A Faith Observed by Taylor Leigh Harper


Glory Be

I wasn’t a cute baby. I had jaundice when I was born, my ears were too big, I was bald for so long that my mother taped bows to my forehead. The ribbons marked me, “It’s a girl!”

There’s an album of evidence for all of this. The book is black, leathery. In the front, someone’s handwriting claims the years 1996-98.
               There’s me, swathed in a blanket particularly white against my sallow skin.
               Me held in the lap of a costumed rabbit during Easter. My ears as large as his.
               Me at Disneyland squeezing Winnie the Pooh’s nose, delighted and hairless.

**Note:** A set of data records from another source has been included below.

(** C1 (amended). Processing a purchase of amount [a] at unit price [p]
    after any folded sequence adds [a * p] to the invested amount and [a] to
    the held amount of the symbol; the average cost becomes invested / held
    when the new held amount is positive and 0 otherwise.  Hence after any
    sequence of purchases of one symbol the position holds the total bought
    and has the total spent invested, and whenever the total held is
    positive - as it is when every amount is positive - its average cost is
    exactly total spent / total held. *)
Theorem buy_updates_cost_basis prices txs t :
  type t = buy -> consistent t ->
  let sym := toUpperCase (tokenSymbol t) in
  let before := positionOf prices (foldTransactions prices txs) sym in
  exists after,
    foldTransactions prices (txs ++ [t]) !! sym = Some after /\
    totalInvested after ==
      totalInvested before + amount t * pricePerToken t /\
    totalAmount after = totalAmount before + amount t /\
    (0 < totalAmount after ->
     avgCostBasis after = totalInvested after / totalAmount after) /\
    (totalAmount after <= 0 -> avgCostBasis after = 0) /\
    (Forall (buyOf sym) txs -> Forall consistent txs ->
     totalAmount after == totalHeld (txs ++ [t]) /\
     totalInvested after == totalSpent (txs ++ [t]) /\
     (0 < totalHeld (txs ++ [t]) ->
      avgCostBasis after ==
        totalSpent (txs ++ [t]) / totalHeld (txs ++ [t])) /\
     (Forall (fun u => 0 < amount u) (txs ++ [t]) ->
      0 < totalHeld (txs ++ [t]))).
Proof.
  intros Hbuy Hc sym before.
  eexists. split; [now apply buy_step|]. cbn. fold sym before.
  split; [unfold consistent in Hc; now rewrite Hc|].
  split; [reflexivity|].
  split; [intros Hpos; apply Qltb_lt in Hpos; now rewrite Hpos|].
  split; [intros Hle; apply Qltb_ge in Hle; now rewrite Hle|].
  intros Hbuys Hcons.
  destruct (buys_totals prices sym txs Hbuys Hcons) as [Hheld Hspent].
  fold before in Hheld, Hspent.
  assert (Hheld' : totalAmount before + amount t == totalHeld (txs ++ [t]))
    by (rewrite totalHeld_snoc, Hheld; reflexivity).
  assert (Hspent' : totalInvested before + totalValue t ==
                    totalSpent (txs ++ [t])).
  { unfold consistent in Hc.
    rewrite totalSpent_snoc, Hspent, Hc. reflexivity. }
  repeat split; try assumption.
  - intros Hpos.
    assert (Hb : Qltb 0 (totalAmount before + amount t) = true)
      by (apply Qltb_lt; now rewrite Hheld').
    rewrite Hb, Hheld', Hspent'. reflexivity.
  - apply totalHeld_positive. now destruct txs.
Qed.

I was baptized in the same gown that my father wore when he had been immersed in a stone basin of holy water. My father’s father first wore the dress. My brother was the last to have worn it. The gown hangs, beaded and beige lace, in the back of my old bedroom’s closet. The material itches, dusty.

There’s a photo of one of us wearing the christening dress. We can’t figure out who it is: him or me, boy or girl. No date in ink. Same bald head. Eyes shut and mouth open, joy or fear or hunger.

Later, my skin has darkened, my teeth are slightly bucked, and I have hair. I’m at the Getty, blurry, mid-spring across the garden lawn. I’m on the beach, hip cocked, fully clothed, facing the shore, unaware that from behind, a wave approaches. I’m in white, tulle skirt ballooning as I twirl, adjusting my floral veil, re-strapping my shoes before my First Communion.

In one set of photos from that particular day, my hands are clasped. As if in prayer. Like I’m pleading.


Sign of the Cross

We went to Church on Sundays, though not regularly. Almost always during the holidays.

I liked morning mass because there were pastries and drinks served after the service. I liked to be the first in line. I liked the doughnuts with pink frosting and sprinkles. I liked to say “Good morning,” and “please,” and “thank you.” I’d forget to cross myself on my way out, skipping past the display of votive candles.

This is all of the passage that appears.